しかし、こちらは訳語に問題があるのかもしれません。
地上に人間として生まれ落ちた者たちが国のために戦うストーリーと照らし合わせると、英語でevil spirits、日本語で魔王という表現になっているところには違和感が生じます。
中国語版wikipediaで翻訳前の表現を(日本語の漢字の知識のみで)探しましたが、解き放たれた魂は邪悪なものとしては描かれていないように見えました。
むしろ、好漢、ヒーローとして描かれています。
唯一見つかったのが“禁錮的三十六個天罡星和七十二個地煞星”という表現でした。
36の天罡星、とは108の魂の中でも特に位の高い者たちで、72の地煞星というのが残りになるようです。
この「地煞星」の「煞」に邪悪、という意味が含まれているようです。
とはいえ、私は水滸伝を通読した訳ではありませんし、中国語の知識も皆無ですので不正確なところが多々あるかもしれません。

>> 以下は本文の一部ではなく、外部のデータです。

(** ** Facts about the run *)

Lemma summary_lines_eq : map_res summary_line new_subtasks = Ok summary_lines.
Proof. vm_compute. reflexivity. Qed.

Section RunFacts.
Context {text : Type} `{!JsonCodec text}.
Implicit Types (w : world text).

Lemma for_each_print (records : list json) (lines : list string) w :
  map_res summary_line records = Ok lines →
  for_each records (fun subtask => line ← lift (summary_line subtask); print line) w =
    (Ok tt, World (files w) (stdout w ++ lines) (io_log w)).
Proof.
  set (body := fun subtask : json => _).
  revert lines w. induction records as [|r rest IH]; intros lines w; simpl.
  - intros [= <-]. rewrite app_nil_r. by destruct w.
  - destruct (summary_line r) as [line|] eqn:Hline; [simpl|done].
    destruct (map_res summary_line rest) as [lines'|]; [simpl|done].
    intros [= <-]. unfold mbind at 1, prog_bind.
    assert (body r w = (Ok tt, World (files w) (stdout w ++ [line]) (io_log w))) as ->.
    { unfold body, mbind, prog_bind, lift, print. by rewrite Hline. }
    rewrite (IH lines') by done. simpl. by rewrite <- app_assoc.
Qed.

(** The script, statement by statement, as one case analysis. *)
Lemma script_eq w :
  script w =
    match files w !! tasks_file with
    | None => (Raise FileNotFoundError, w)
    | Some content =>
        match json_load content with
        | None => (Raise JSONDecodeError, opened w)
        | Some data =>
            match find_task_20_13 data with
            | Raise e => (Raise e, opened w)
            | Ok None =>
                (Raise (SystemExit 1),
                 World (files w) (stdout w ++ error_output)
                       (io_log w ++ [IoRead tasks_file]))
            | Ok (Some h) =>
                match add_subtasks data h with
                | Raise e => (Raise e, opened w)
                | Ok data' =>
                    (Ok tt,
                     World (<[tasks_file := json_dump 2 data']> (files w))
                           (stdout w ++ success_output)
                           (io_log w ++ [IoRead tasks_file;
                                         IoWrite tasks_file (json_dump 2 data')]))
                end
            end
        end
    end.
Proof.
  unfold script. set (report := for_each new_subtasks _).
  unfold mbind at 1, prog_bind. unfold load_json.
  destruct (files w !! tasks_file) as [content|]; [|done].
  destruct (json_load content) as [data|]; [|done].
  unfold mbind at 1, prog_bind, lift.
  destruct (find_task_20_13 data) as [[h|]|e] eqn:Hfind; [| |done].
  - destruct (find_located _ _ Hfind) as (fields & tasks & tfields & subtasks & rfields & Hloc).
    rewrite (id_is_truthy 13) by apply Hloc. simpl.
    unfold mbind at 1, prog_bind.
    destruct (add_subtasks data h) as [data'|e]; [|done].
    unfold mbind at 1, prog_bind, dump_json.
    unfold mbind at 1, prog_bind, print. simpl.
    unfold mbind at 1, prog_bind. simpl. unfold report.
    rewrite (for_each_print _ summary_lines) by apply summary_lines_eq. simpl.
    unfold success_output. simpl. by rewrite <- !app_assoc.
  - simpl. unfold mbind, prog_bind, print, py_exit, lift. by simpl.
Qed.

Lemma script_found w data h data' :
  loaded w = Some data →
  find_task_20_13 data = Ok (Some h) →
  add_subtasks data h = Ok data' →
  script w = (Ok tt, written w data').
Proof.
  unfold loaded. intros Hload Hfind Hadd. rewrite script_eq.
  destruct (files w !! tasks_file) as [content|]; [simpl in Hload|done].
  by rewrite Hload, Hfind, Hadd.
Qed.

Lemma script_not_found w data :
  loaded w = Some data →
  find_task_20_13 data = Ok None →
  script w = (Raise (SystemExit 1),
              World (files w) (stdout w ++ error_output)
                    (io_log w ++ [IoRead tasks_file])).
Proof.
  unfold loaded. intros Hload Hfind. rewrite script_eq.
  destruct (files w !! tasks_file) as [content|]; [simpl in Hload|done].
  by rewrite Hload, Hfind.
Qed.
Record VkApplicationInfo := {
  pApplicationName : string;
  applicationVersion : Z;
  pEngineName : string;
  engineVersion : Z;
  apiVersion : Z
}.

Record VkInstanceCreateInfo := {
  pApplicationInfo : VkApplicationInfo;
  inst_pNext : option VkDebugUtilsMessengerCreateInfoEXT;
  inst_enabledLayerCount : Z;
  inst_ppEnabledLayerNames : list string;
  inst_enabledExtensionCount : Z;
  inst_ppEnabledExtensionNames : list string
}.

Record VkDeviceQueueCreateInfo := {
  queueFamilyIndex : Z;
  dq_queueCount : Z;
  pQueuePriorities : list Z   (* the single priority 1.0f is written 1 *)
}.

Record VkDeviceCreateInfo := {
  queueCreateInfoCount : Z;
  pQueueCreateInfos : list VkDeviceQueueCreateInfo;
  enabledExtensionCount : Z;
  ppEnabledExtensionNames : list string;
  enabledLayerCount : Z;
  ppEnabledLayerNames : list string
}.

Record VkCommandPoolCreateInfo := {
  pool_flags : Z;
  pool_queueFamilyIndex : Z
}.

Record VkDescriptorSetLayoutBinding := {
  binding_ : Z;
  lb_descriptorType : Z;
  lb_descriptorCount : Z;
  stageFlags : Z
}.

Record VkDescriptorSetLayoutCreateInfo := {
  bindingCount : Z;
  pBindings : list VkDescriptorSetLayoutBinding
}.

Record VkShaderModuleCreateInfo := {
  codeSize : Z;
  pCode : list Z
}.

Record VkPipelineShaderStageCreateInfo := {
  stage_ : Z;
  module_ : Handle;
  pName : string
}.

Record VkPipelineLayoutCreateInfo := {
  setLayoutCount : Z;
  pl_pSetLayouts : list Handle;
  pushConstantRangeCount : Z
}.

Record VkComputePipelineCreateInfo := {
  stage : VkPipelineShaderStageCreateInfo;
  layout : Handle
}.

Record VkDescriptorPoolSize := {
  ps_type : Z;
  ps_descriptorCount : Z
}.

Record VkDescriptorPoolCreateInfo := {
  maxSets : Z;
  poolSizeCount : Z;
  pPoolSizes : list VkDescriptorPoolSize
}.

Record VkDescriptorSetAllocateInfo := {
  descriptorPool : Handle;
  descriptorSetCount : Z;
  pSetLayouts : list Handle
}.

Record VkDescriptorBufferInfo := {
  buffer_ : Handle;
  offset : Z;
  range : Z
}.

Record VkWriteDescriptorSet := {
  dstSet : Handle;
  dstBinding : Z;
  dstArrayElement : Z;
  descriptorCount : Z;
  descriptorType : Z;
  pBufferInfo : VkDescriptorBufferInfo   (* the element pointed to *)
}.

Record VkCommandBufferAllocateInfo := {
  commandPool : Handle;
  level : Z;
  commandBufferCount : Z
}.

Record VkCommandBufferBeginInfo := {
  begin_flags : Z
}.

Record VkMemoryBarrier := {
  srcAccessMask : Z;
  dstAccessMask : Z
}.

Record VkBufferCopy := {
  srcOffset : Z;
  dstOffset : Z;
  size : Z
}.

Record VkSubmitInfo := {
  waitSemaphoreCount : Z;
  pWaitSemaphores : list Handle;
  submit_commandBufferCount : Z;
  pCommandBuffers : list Handle;
  signalSemaphoreCount : Z;
  pSignalSemaphores : list Handle
}.

(** ** The trace: API calls that act on the driver, and log lines *)

Inductive LogLevel := TRACE | WARN.

Inductive LogArg := ArgStr (s : string) | ArgInt (n : Z).
(** * Social graph of the multiplayer gaming system

    A shallow embedding of [app/crud/neo4j_crud.py] and of the routes of
    [app/routes/neo4j_routes.py] that call it.  Every CRUD method sends one
    Cypher statement (two for [join_clan]) to the graph store; here each
    statement is a function on an explicit property graph, read clause by
    clause: a reading clause ([MATCH], [OPTIONAL MATCH], [WHERE]) computes a
    table of rows, an updating clause ([CREATE], [DELETE], [SET]) is applied
    once per row of that table, and [RETURN] projects the rows.

    Values the code takes from its environment are arguments: [now] is the
    value of Cypher's [datetime()] inside one statement, and the identifiers
    made by [generate_id()] are passed in. *)

From Stdlib Require Import String List ZArith Bool Arith Lia Sorted Permutation.
Import ListNotations.

Local Open Scope list_scope.

(** ** The property graph *)

(** Node labels with the properties the code stores under them. *)
Inductive NodeProps : Type :=
| Player (player_id username status : string) (created_at : Z)
| Conversation (conversation_id type : string) (name : option string)
    (created_at : Z) (last_message_at : option Z)
| Message (message_id content : string) (timestamp : Z) (edited : bool)
    (edited_at : option Z)
| Party (party_id game_id : string) (max_size : Z) (is_public : bool)
    (created_at : Z)
| Clan (clan_id name tag : string) (description : option string)
    (created_at : Z).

今回は、ミカルゲの設定を日英中の3言語に跨って紹介してきました。
ミカルゲは個人的にも思い入れの深いポケモンです。
ポケダンの時の探検隊で、ゼロの島南部99Fを踏破した思い出があります。
赤青のときのフーディンを彷彿とさせるLv1高ステータスは頼りになりました。
今ではもうできる気がしないですが、小学生の集中力はすごい。
「英語でポケモン」も、おかげさまで無事年末を迎えることができました。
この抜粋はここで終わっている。